*** Information shown ***

(* ===== verification/Mrs.v ===== *)
(** * Rule sets of domains and addresses, and their files: [rules/provider]

    The strategies behind a rule set of domains or of address ranges, the text
    format they are filled from, and the MRS file: the bytes of the sets
    ([domain_set_bin.go], [ipcidr_set_bin.go]), the header and the conversion
    ([mrs_converter.go], [mrs_reader.go]).  Compression (zstd) and the set of
    addresses (netipx) are third-party code, the classes [Zstd] and [IPSetLib].
    A writer's own failures are not modelled; reading is from a buffer.  A nil
    dereference is [None]. *)

From Stdlib Require Import ZArith Lia Ascii String.
From stdpp Require Import prelude list strings sorting.
From S2P Require Import Prelude Netip Wildcard DomainTrie DomainSet Wire.

Local Open Scope go_scope.

Class Zstd := { compress : list Z → list Z; decompress : list Z → option (list Z) }.

Class ZstdLaws `{Zstd} : Prop := { decompress_compress l : decompress (compress l) = Some l }.

Class IPSetLib := {
  RangeOfPrefix : Prefix → Addr * Addr;
  range_valid : Addr * Addr → bool;
  MergeRanges : list (Addr * Addr) → option (list (Addr * Addr));
  ContainsAddr : list (Addr * Addr) → Addr → bool;
  RangePrefixes : Addr * Addr → list string }.

Section Mrs.
Context `{Bitmap, IPSetLib, Zstd}.

(** ** The bytes of a domain set *)

Definition write_bytes (l : list ascii) : list Z := map byte_of l.

Definition WriteBin (ss : DomainSet) : list Z :=
  [1%Z] ++
  write_i64 (Z.of_nat (length (leaves ss))) ++ concat (map write_u64 (leaves ss)) ++
  write_i64 (Z.of_nat (length (labelBitmap ss))) ++ concat (map write_u64 (labelBitmap ss)) ++
  write_i64 (Z.of_nat (length (labels ss))) ++ write_bytes (labels ss).

Definition read_version : reader () :=
  bind (read_full 1) (λ v, if bool_decide (v = [1%Z]) then ret () else fail BadVersion).

(** A length, which has to be positive. *)
Definition read_length : reader Z := bind read_i64 (λ n, if (n <? 1)%Z then fail BadLength else ret n).

Definition ReadDomainSetBin : reader DomainSet :=
  (_ <- read_version;
   n <- read_length; ls <- read_list read_u64 n;
   m <- read_length; bm <- read_list read_u64 m;
   k <- read_length; lb <- read_list (bind (read_full 1) (λ b, ret (char_of (from_be b)))) k;
   let '(sel, rnk) := IndexSelect32R64 bm in ret (mkSet ls bm lb rnk sel))%wire.

(** ** The bytes of an address set *)

Definition As16 (a : Addr) : list Z :=
  be_bytes 16 (match a with NoAddr => 0 | Addr4 v => 65535 * 2 ^ 32 + v | Addr6 v _ => v end)%Z.

Definition AddrFrom16 (b : list Z) : Addr := Addr6 (from_be b) "".

Definition write_range (r : Addr * Addr) : list Z := As16 r.1 ++ As16 r.2.

Definition cidr_WriteBin (rr : list (Addr * Addr)) : list Z :=
  [1%Z] ++ write_i64 (Z.of_nat (length rr)) ++ concat (map write_range rr).

Definition read_range : reader (Addr * Addr) :=
  (a <- read_full 16; b <- read_full 16; ret (Unmap (AddrFrom16 a), Unmap (AddrFrom16 b)))%wire.

Definition ReadIpCidrSet : reader (list (Addr * Addr)) :=
  (_ <- read_version; n <- read_length; read_list read_range n)%wire.

(** ** The strategies *)

Inductive RuleBehavior := BDomain | BIPCIDR | BClassical.

Definition behavior_Byte (b : RuleBehavior) : Z := match b with BDomain => 0 | BIPCIDR => 1 | BClassical => 2 end.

*** End of Information shown ***

- _Work required_
What lines in the entries above include the string "decompress"? Return each one.

- _Worked solution_
Class Zstd := { compress : list Z → list Z; decompress : list Z → option (list Z) }.
Class ZstdLaws `{Zstd} : Prop := { decompress_compress l : decompress (compress l) = Some l }.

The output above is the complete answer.